Disadvantages of multiprocessor system
To fully understand multiprocessor systems, it is equally important to look at their shortcomings. Here are some downsides to using a system with two or more processors:
If you do not want to consider the long-term benefits of switching to multiprocessor systems, you will find this system pricey. The existence of multiple processors makes the huge architecture expensive. In comparison, choosing a single processor system may seem a more affordable option to you. Procuring multiprocessor systems is one thing, but maintaining this system is equally costly. Ergo, unless you are ready to consider the long-term benefit of switching to the system with multiple processors, it’s better to stick to the single processor system with its benefits.
2. Requires large main memory
By now, we know people utilize multiprocessor systems to increase computational power. But this also means the system requires enormous main memory. Reminder: all processors have direct access to the main memory in this architecture. This way, the memory is shared and data is accessed by these processors at once. Along with main memory, these processors also share other resources for the completion of tasks.
3. Complex operating system
In the multiprocessor system, each CPU has its operating system. The process is divided into small processes and the load is shared among these processors. However, the downside to this architecture is that it increases complexity. Multiple processors communicate with each other, so handling the implementation of the operating system becomes complicated.
4. Scheduling difficulties
Several processes in the multiprocessor system run simultaneously.

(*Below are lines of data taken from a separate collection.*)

(** * FluffySurvival: the authoritative room and the client around it

    A shallow embedding of

    - [server/src/rooms/GameRoom.js] (class [GameRoom]: the message handlers
      registered in [onCreate], [onJoin], [onLeave], [update],
      [generateWorld]),
    - the schema classes [Player], [WorldObject], [GameState],
    - [NetworkManager.processState] of the client,
    - the handlers of the class [Game] that the network manager calls
      ([handleConnect], [handlePlayerJoin], [handlePlayerLeave],
      [handlePlayerUpdate], [handleWorldObjectAdd], [handleStateChange]),
      with the bookkeeping of [GameEngine] and [UIManager] that they reach,
    - [InputManager]: the keyboard and touch listeners, [handleKey],
      [updateMovement], [resetKeys], [handleJoystickMove],

    together with the properties the specification states about them and
    further properties that the code has.

    JavaScript numbers are IEEE-754 binary64 values; they are modelled by the
    primitive floats of Rocq, which are the same format with the same
    round-to-nearest-even operations, so [+], [*], [/], [Math.sqrt] and the
    comparisons below compute exactly what the JavaScript engine computes. *)

From Stdlib Require Import ZArith Floats Sorted.
From stdpp Require Import base gmap strings list pretty.

Set Warnings "-inexact-float".
Set Warnings "-clear-no-such-hyp".

(** ** The JavaScript operations on numbers that the sources use *)

Module JS.

(** [a !== b] on two numbers: [NaN !== x] is true, [-0 !== 0] is false. *)
Definition strict_neq (a b : float) : bool := negb (a =? b)%float.

(** [Math.min(a, b)]: NaN if either argument is NaN; [-0] is below [+0]. *)
Definition Math_min (a b : float) : float :=
  if is_nan a || is_nan b then nan
  else if (a <? b)%float then a
  else if (b <? a)%float then b
  else if get_sign a then a else b.

(** [Math.max(a, b)]: NaN if either argument is NaN; [+0] is above [-0]. *)
Definition Math_max (a b : float) : float :=
  if is_nan a || is_nan b then nan
  else if (a <? b)%float then b
  else if (b <? a)%float then a
  else if get_sign a then b else a.

(** [n % d], the remainder with the sign of the dividend; it is exact (no
    rounding), so it is computed on the integer mantissas. *)
Definition rem (n d : float) : float :=
  match Prim2SF n, Prim2SF d with
  | S754_nan, _ | _, S754_nan => nan
  | S754_infinity _, _ => nan
  | _, S754_zero _ => nan
  | S754_zero _, _ => n
  | S754_finite _ _ _, S754_infinity _ => n
  | S754_finite sn mn en, S754_finite _ md ed =>
      let e := Z.min en ed in
      let N := (Zpos mn * 2 ^ (en - e))%Z in
      let D := (Zpos md * 2 ^ (ed - e))%Z in
      let r := (N mod D)%Z in
      if (r =? 0)%Z then (if sn then neg_zero else zero)
      else SF2Prim (binary_normalize prec emax (cond_Zopp sn r) e false)
  end.

(** A finite number in the specification format: a zero or a finite nonzero
    value. *)
Definition SF_finite (a : spec_float) : Prop :=
  match a with S754_zero _ | S754_finite _ _ _ => True | _ => False end.

(** The correctly rounded doubles of pi/4, pi/2, 3pi/4 and pi, which is what
    the engines return where ECMAScript asks for "an
    implementation-approximated value representing" them. *)
Definition PI_4 : float := 0x1.921fb54442d18p-1.
Definition PI_2 : float := 0x1.921fb54442d18p+0.
Definition PI_3_4 : float := 0x1.2d97c7f3321d2p+1.
Definition PI : float := 0x1.921fb54442d18p+1.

When compared to single-processor systems, multiprocessor scheduling is complex. Therefore, there are different approaches to scheduling. First, there is master-slave scheduling. In this approach, there is one processor that acts as a master server. The role of the master server is to schedule the process and make decisions. This inhibits the communication among the other processors. That is to say, not all processors are treated equally.
Also, in case the master server fails, the slave server is turned into the master to complete the tasks. Furthermore, when the slave server fails, the task is assigned to the other processors. The second approach to scheduling is self-scheduling. This method doesn’t have master-slave scheduling. Instead, all the processors run the task within an operating system. Processes are available in the ready queue and are taken by the processors one after another. The shared memory is used for communication among them. This scheduling system is intricate because processors need to be in sync to maintain the load balance.